We want to be in those types of companies as a group. Any individual name, say Johnson & Johnson, a $340 billion company, can move 15% up or down based on whether it’s the news, or there have been disappointing drug trials, political noise or the threat of lawsuits.
So for us, diversity across the subsectors is key, being exposed to all areas including med techs, pharmaceuticals, biopharmaceuticals and managed care such as insurance.
How much will U.S. politics affect things in 2020?
We are likely to have rhetoric all year, but does the market look beyond it? It would seem to me that it is starting to do that.
What we saw in early 2019 is actually what I would’ve expected in early 2020. But as you peel back the layers of the system, you realize it is extraordinarily difficult to effect change.
There are numerous vested parties, whether it’s the manufacturers, distributors, whether it’s the insurance companies. There’s always going to be resistance to radical change.
Tell us about the Harvest Healthcare ETF
We have a very simple process to narrow down the universe of 3,000 companies to about 75. We require a minimum market capitalization of $10 billion. They have to be North American-listed and have to have options trading so we can take advantage of our covered call strategy. The covered call strategy generates income by foregoing a little bit of the upside.
From the 75 companies we select 20, filtering for things like earnings, return on equity, cash flow metrics and balance sheet metrics. We look at it as a healthcare pie and want to make sure we have exposure to each one of the pieces: medtech, biotech, services, insurance and make sure we are not overexposed to any one area. We want to be diversified.
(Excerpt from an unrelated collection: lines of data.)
(* ===== verification/FaultPath.v ===== *)
(** * From a missed deadline to Pullpiri

    The path of a deadline miss through the three processes: the node detects
    it when a task's timer expires (core.c), counts it and calls the method
    DMiss of the orchestrator (trpc.c, peer_dbus.c); the orchestrator looks the
    workload up and notifies Pullpiri (dbus_server.cpp, fault_client.cpp).  The
    components' theorems are put together for any interleaving of the node's
    handlers and of the orchestrator's callbacks. *)

From S2P Require Import CppStd Serialize Time SchedInfo GlobalScheduler SchedInfoService OrchServer Orchestrator.
From S2P Require Import Prelude Types Kernel Hyperperiod PeerDbus Trpc Sched TraceBpf Config ApexMonitor Core Main Safety Cluster.

(** ** The node *)

(** What a report says about the node: the connection, the node's id and the
    names of its tasks. *)
Definition task_names (s : nstate) : list (list byte) :=
  (fun n => cstr (ti_name (tt_task n))) <$> rt_tt_list (cx_runtime (n_ctx s)).
Definition node_name (s : nstate) : list byte := cstr (cf_node_id (cx_config (n_ctx s))).
Definition identity (s : nstate) : Z * list byte * list (list byte) :=
  (cm_dbus (cx_comm (n_ctx s)), node_name s, task_names s).

(** The report of a miss of task [t]. *)
Definition report_of (s : nstate) (t : list byte) : Z * list byte * list byte :=
  (cm_dbus (cx_comm (n_ctx s)), node_name s, t).

Abbreviation total s := (hp_total_deadline_misses (cx_hp (n_ctx s))).

(** The run from [s] to [s'] reported the misses of the tasks [misses], in
    this order. *)
Definition reported (misses : list (list byte)) (s s' : nstate) : Prop :=
  identity s' = identity s /\ reports s' = reverse (report_of s <$> misses) ++ reports s /\
  Forall (fun t => t ∈ task_names s) misses /\ u32 (total s') = u32 (total s + blen misses).

Lemma reported_nil s s' : identity s' = identity s -> reports s' = reports s -> total s' = total s -> reported [] s s'.
Proof. intros Hi Hr Ht. split_and!; [done|done|constructor|]. by rewrite Ht, Z.add_0_r. Qed.

Lemma reported_trans m1 m2 s1 s2 s3 : reported m1 s1 s2 -> reported m2 s2 s3 -> reported (m1 ++ m2) s1 s3.
Proof.
  intros (I1 & R1 & F1 & T1) (I2 & R2 & F2 & T2).
  pose proof I1 as [[Hd Hn]%pair_equal_spec Ht]%pair_equal_spec.
  assert (report_of s2 = report_of s1) as Hrep by (unfold report_of; by rewrite Hd, Hn).
  split_and!; [congruence| | |].
  - rewrite R2, R1, Hrep, fmap_app, reverse_app, app_assoc. done.
  - apply Forall_app. split; [done|]. by rewrite <- Ht.
  - rewrite T2, <- wrapu_add_l, T1, wrapu_add_l, length_app. f_equal. lia.
Qed.

(** ** The misses of a run *)

Section misses.
Context {HO : Host} {K : Kernel} {SJ : StackJunk} {BC : BuildConfig}.

(** The task whose deadline is missed when [a] happens in state [s]: the timer
    of a node expires, and at this moment its task has been seen and is still
    running, went to wait too late, or has not waited since the last expiry. *)
Definition miss_of (a : async) (s : nstate) : list (list byte) :=
  match a with
  | A_timer p =>
      match find_node p (rt_tt_list (cx_runtime (n_ctx s))) with
      | Some n =>
          let now := snd (kresp (n_trace s) (ClockGettime (cf_clockid (cx_config (n_ctx s))))) in
          if missed n (tt_timespec_to_ns now) then [cstr (ti_name (tt_task n))] else []
      | None => []
      end
  | _ => []
  end.

(** The tasks that miss a deadline during [acts], in this order. *)
Fixpoint misses_during (acts : list async) (s : nstate) : list (list byte) :=
  match acts with
  | [] => []
  | a :: acts => miss_of a s ++
      match run_async a s with
      | Ret (_, s1) => misses_during acts s1
      | UB => []
      end
  end.

End misses.

Section node.
Context {HO : Host} {K : Kernel} {SJ : StackJunk} {BC : BuildConfig} (A B : list Z).
Hypothesis HA : NoDup A.
Hypothesis HB : NoDup B.

Lemma upd_node_names p f l :
  (forall n, tt_task (f n) = tt_task n) ->
  (fun n => cstr (ti_name (tt_task n))) <$> upd_node p f l = (fun n => cstr (ti_name (tt_task n))) <$> l.
Proof.
  intros Hf. unfold upd_by. rewrite <- list_fmap_compose. apply list_fmap_ext. intros i n _. cbn.
  destruct (decide _); [by rewrite Hf|done].
Qed.

Lemma write_node_identity p f : (forall n, tt_task (f n) = tt_task n) -> frames (keeps identity) (write_node p f).
Proof.
  intros Hf. unfold write_node, get_ctx. apply frames_bind; [apply _|frames_tac|]. intros c.
  destruct (find_by _ _); [|apply frames_undef]. unfold upd_rt, upd_ctx. apply frames_modify. intros s.
  unfold keeps, identity, task_names. cbn. by rewrite upd_node_names.
Qed.
Lemma read_apex_identity p : frames (keeps identity) (read_apex p).
Proof. unfold read_apex, get_ctx. frames_tac. Qed.
Lemma write_apex_identity p f : frames (keeps identity) (write_apex p f).
Proof. unfold write_apex, get_ctx, upd_rt, upd_ctx. frames_tac. Qed.
#[local] Hint Resolve read_apex_identity write_apex_identity : frames.

Lemma coredata_client_send_identity p : frames (keeps identity) (coredata_client_send p).
Proof. unfold coredata_client_send, coredata_client_init. frames_tac. Qed.
#[local] Hint Resolve coredata_client_send_identity : frames.

Lemma quiet_async_identity a : is_timer a = false -> frames (keeps identity) (run_async a).
Proof.
  destruct a; intros; try done; cbn [run_async];
    unfold hyperperiod_cycle_handler, get_ctx, upd_hp, coredata_timer_handler, handle_sigwait_bpf_event, handle_schedstat_bpf_event,
      write_schedstat, signal_handler, upd_rt, upd_ctx; frames_tac;
    first [reflexivity | by apply write_node_identity].
Qed.

Lemma cycle_books : frames (keeps (fun s => (reports s, total s))) hyperperiod_cycle_handler.
Proof. unfold hyperperiod_cycle_handler, get_ctx, upd_hp, upd_ctx. frames_tac. Qed.

Lemma run_async_reports a s :
  wf A B s -> async_ok A B a -> wp (run_async a) (fun _ s' => reported (miss_of a s) s s') s.
Proof.
  intros Hs Ha. destruct (is_timer a) eqn:Et.
  - destruct a as [p| | | | |]; try done. cbn in Ha. rewrite <- (wf_nodes A B s Hs) in Ha.
    apply list_elem_of_fmap in Ha as (n & -> & Hn).
    destruct (proj1 (Forall_forall _ _) (wf_node_ok A B s Hs) n Hn) as (Hne & Hctx & Hfd).
    assert (find_node (tt_addr n) (rt_tt_list (cx_runtime (n_ctx s))) = Some n) as Hfind.
    { apply find_by_in; [|done]. by rewrite (wf_nodes A B s Hs). }
    cbn [run_async miss_of]. rewrite Hfind. eapply wp_mono; [apply (timer_expired_effect (tt_addr n) n)|]; try done.
    { intros _. apply (wf_hp A B s Hs). }
    intros [] s' (Hc & Hr & _).
    assert (identity s' = identity s) as Hid.
    { unfold identity, task_names, node_name. rewrite Hc. unfold expire_ctx. cbn. rewrite upd_node_names; [done|]. intros m.
      unfold expire_node. by destruct (negb _). }
    unfold reports_if in Hr. destruct (missed _ _) eqn:Em.
    + split_and!; [done|done| |].
      * constructor; [|constructor]. apply list_elem_of_fmap. by exists n.
      * rewrite Hc. unfold expire_ctx, count_miss. rewrite Em. cbn. by rewrite wrapu_idemp.
    + apply reported_nil; [done|done|]. rewrite Hc. unfold expire_ctx. by rewrite Em.
  - assert (miss_of a s = []) as -> by (by destruct a).
    eapply wp_mono; [eapply frames_wp; [by apply quiet_async_identity|]|].
    { destruct (is_cycle a) eqn:Ec.
      - destruct a; try done. cbn [run_async]. eapply frames_wp; [apply cycle_books|by apply (hyperperiod_cycle_handler_safe A B)].
      - eapply wp_mono; [eapply frames_wp; [by apply quiet_async_books|by apply (run_async_safe A B)]|].
        cbn beta. intros [] s' [Hw Hb]. split; [exact Hw|]. unfold keeps, books in *. by injection Hb as -> ->. }
    cbn beta. intros [] s' [[_ [Hr Ht]%pair_equal_spec] Hid]. by apply reported_nil.
Qed.

Lemma run_asyncs_reports acts s :
  wf A B s -> Forall (async_ok A B) acts ->
  wp (run_asyncs acts) (fun _ s' => reported (misses_during acts s) s s') s.
Proof.
  intros Hs Hok. revert s Hs. induction Hok as [|a acts Ha _ IH]; intros s Hs; cbn [run_asyncs].
  { apply wp_ret. by apply reported_nil. }
  apply wp_bind. eapply wp_mono; [eapply wp_and; [apply wp_eqn; by apply run_async_reports|
    apply wp_wlp; by apply (run_async_safe A B HA HB)]|].
  cbn beta. intros [] s1 [[H1 E] Hs1]. eapply wp_mono; [by apply IH|]. cbn beta. intros [] s2 H2.
  cbn [misses_during]. rewrite E. by eapply reported_trans.
Qed.

End node.

(** ** The orchestrator *)

Definition dmiss_of (e : oevent) : option (list byte * list byte) :=
  match e with EvDmiss name task => Some (name, task) | _ => None end.

(** The misses that a node reported, and the faults that name it. *)
Definition misses_of (name : list byte) (evs : list oevent) : list (list byte * list byte) :=
  filter (fun m => m.1 = name) (omap dmiss_of evs).
Definition faults_of (name : list byte) (sent : list FaultInfo) : list FaultInfo :=
  filter (fun f => fi_node_id f = name) sent.

Definition fault (w : list byte) (m : list byte * list byte) : FaultInfo := mk_FaultInfo w m.1 m.2 FAULT_DMISS.

Section orchestrator.
Context {HO : Host} {AL : Allocator} {SS : StdSort} {FR : FaultRpc}.

(** While no new workload comes in, each miss becomes one fault of the served
    workload. *)
Lemma run_calm_faults evs o w v hp :
  represents o (Some (w, v, hp)) -> Forall calm evs -> fc_initialized (or_client o) = true ->
  exists rs o', orch_run evs o = Ret (rs, o') /\ represents o' (Some (w, v, hp)) /\
    fc_sent (or_client o') = fc_sent (or_client o) ++ (fault w <$> omap dmiss_of evs).
Proof.
  intros Hr Hc. revert o Hr. induction Hc as [|e evs He _ IH]; intros o Hr Hi; cbn [orch_run].
  { exists [], o. cbn. by rewrite app_nil_r. }
  assert (event_fits e) as Hf by (by destruct e).
  destruct (event_simulated e o _ Hr Hf) as (r & o1 & a1 & E & Hr1 & Hm & _ & Hi1).
  rewrite E. cbn [mbind outcome_bind]. assert (a1 = Some (w, v, hp)) as -> by (destruct e; [done|..]; by inversion Hm).
  destruct (IH o1 Hr1 ltac:(congruence)) as (rs & o2 & -> & Hr2 & Hs2). cbn [mbind outcome_bind].
  eexists _, o2. split_and!; [done|done|]. rewrite Hs2. cbn [omap list_omap].
  destruct e as [req|name|name task|name now]; [done|..]; cbn [orch_event dmiss_of] in *.
  - destruct (SchedInfoCallback_effect name o _ (rp_ok _ _ Hr)) as (b & o3 & E3 & _ & _ & _ & Hcl & _).
    rewrite E3 in E. cbn in E. injection E as <- <-. by rewrite Hcl.
  - rewrite (DMissCallback_effect name task o _ (rp_ok _ _ Hr)) in E. cbn in E. injection E as <- <-.
    cbn. unfold NotifyFault. rewrite Hi. destruct (rpc_notify _ _). cbn. by rewrite <- app_assoc.
  - destruct (sync_step_ok name now o _ (rp_ok _ _ Hr)) as (ack & ts & o3 & E3 & _ & _ & _ & Hcl).
    rewrite E3 in E. injection E as <- <-. by rewrite Hcl.
Qed.

Lemma faults_of_node w name (evs : list oevent) :
  faults_of name (fault w <$> omap dmiss_of evs) = fault w <$> misses_of name evs.
Proof.
  unfold faults_of, misses_of.
  induction (omap dmiss_of evs) as [|m l IH]; [done|]. rewrite fmap_cons, !filter_cons. cbn [fi_node_id fault].
  destruct (decide _); [by rewrite fmap_cons, IH|done].
Qed.

End orchestrator.

(** ** End to end *)

(** C7: Every deadline miss of the node reaches Pullpiri exactly once, with
    the id of the served workload, the node's id and the name of the task that
    missed.  The node runs any sequence of timer expiries, cycle expiries, BPF
    events, coredata timers and signals, one after the other; the misses are
    those of the timer expiries at which the task had been seen and was still
    running, or went to wait too late, or had not waited since its last expiry.
    The node reports exactly these, in this order, and adds their number to its
    total.  The orchestrator, which serves a workload and has a working client,
    handles the reports of this node in order, with polls, synchronizations and
    reports of other nodes in between, and sends Pullpiri one fault for each. *)
Theorem misses_become_faults {HO : Host} {AL : Allocator} {SS : StdSort} {FR : FaultRpc}
    {K : Kernel} {SJ : StackJunk} {BC : BuildConfig} A B acts s o w v hp :
  NoDup A -> NoDup B -> wf A B s -> Forall (async_ok A B) acts ->
  represents o (Some (w, v, hp)) -> fc_initialized (or_client o) = true ->
  let misses := misses_during acts s in
  wp (run_asyncs acts) (fun _ s' =>
    reports s' = reverse (report_of s <$> misses) ++ reports s /\
    u32 (total s') = u32 (total s + blen misses) /\
    forall evs : list oevent, Forall calm evs ->
      misses_of (node_name s) evs = (fun t => (node_name s, t)) <$> misses ->
      exists rs o' sent, orch_run evs o = Ret (rs, o') /\ represents o' (Some (w, v, hp)) /\
        fc_sent (or_client o') = fc_sent (or_client o) ++ sent /\
        faults_of (node_name s) sent = (fun t => mk_FaultInfo w (node_name s) t FAULT_DMISS) <$> misses) s.
Proof.
  intros HA HB Hs Hok Hr Hi misses. eapply wp_mono; [by apply (run_asyncs_reports A B)|]. cbn beta.
  intros [] s' (_ & Hrep & Hf & Ht). split_and!; [done|done|].
  intros evs Hc Hin. destruct (run_calm_faults evs o w v hp Hr Hc Hi) as (rs & o' & E & Hr' & Hsent).
  exists rs, o', (fault w <$> omap dmiss_of evs). split_and!; [done|done|done|].
  rewrite faults_of_node, Hin, <- list_fmap_compose. done.
Qed.

(** Two tasks of the node miss, while another node reports a miss and asks for
    its schedule. *)
#[local] Existing Instance ex_rpc.
#[local] Existing Instance ex_sort.
#[local] Existing Instance ex_alloc.

Definition ex_kernel : Kernel := clock_kernel (mk_timespec 7 500).
Definition ex_acts : list async := [A_timer 11; A_cycle; A_timer 10; A_timer 11].
Definition ex_misses : list (list byte) :=
  misses_during (K := ex_kernel) (SJ := zero_stack) (BC := no_trace) ex_acts running.

Lemma ex_misses_two : blen ex_misses = 2.
Proof. vm_compute. reflexivity. Qed.

Lemma misses_become_faults_witness : exists o,
  wp (run_asyncs (K := ex_kernel) (SJ := zero_stack) (BC := no_trace) ex_acts)
    (fun _ s' => forall evs : list oevent, Forall calm evs ->
         misses_of (node_name running) evs = (fun t => (node_name running, t)) <$> ex_misses ->
         exists rs o', orch_run (HO := le_host) evs o = Ret (rs, o') /\
           blen (faults_of (node_name running) (drop (length (fc_sent (or_client o))) (fc_sent (or_client o')))) = 2)
    running.
Proof.
  destruct ex_apex_served as (o & Hr & _ & Hi). exists o.
  assert (NoDup [10; 11]) as HA by decided. assert (NoDup [20]) as HB by decided.
  assert (Forall (async_ok [10; 11] [20]) ex_acts) as Hok
    by (repeat constructor; simpl; set_solver).
  pose proof (misses_become_faults (HO := le_host) (K := ex_kernel) (SJ := zero_stack) (BC := no_trace)
    [10; 11] [20] ex_acts running o apex_os ex_view None HA HB running_wf Hok Hr Hi) as H.
  cbv zeta in H. fold ex_misses in H. pose proof ex_misses_two as Hlen. revert H Hlen.
  generalize ex_misses. intros misses H Hlen.
  eapply wp_mono; [exact H|]. cbn beta. intros [] s' (_ & _ & Hev).
  intros evs Hc Hin. destruct (Hev evs Hc Hin) as (rs & o' & sent & E & _ & Hs & Hf). exists rs, o'.
  split; [exact E|]. rewrite Hs, drop_app_length, Hf, length_fmap. exact Hlen.
Defined.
About 46% of the holdings are in pharmaceuticals, 18% in biotechnology, 20% in healthcare equipment and supplies and 14% are healthcare providers.
Do you have any final comments?
We are later cycle now. It is definitely the time to be invested in good quality businesses. That should always be the case, but even more so now.
We think that healthcare is an opportunity for those that can look beyond macro noise. It has defensive characteristics, good dividend yields and valuations that are at discounts to the broader market.
(This article was commissioned by Harvest Portfolio Group as an advisor education resource.)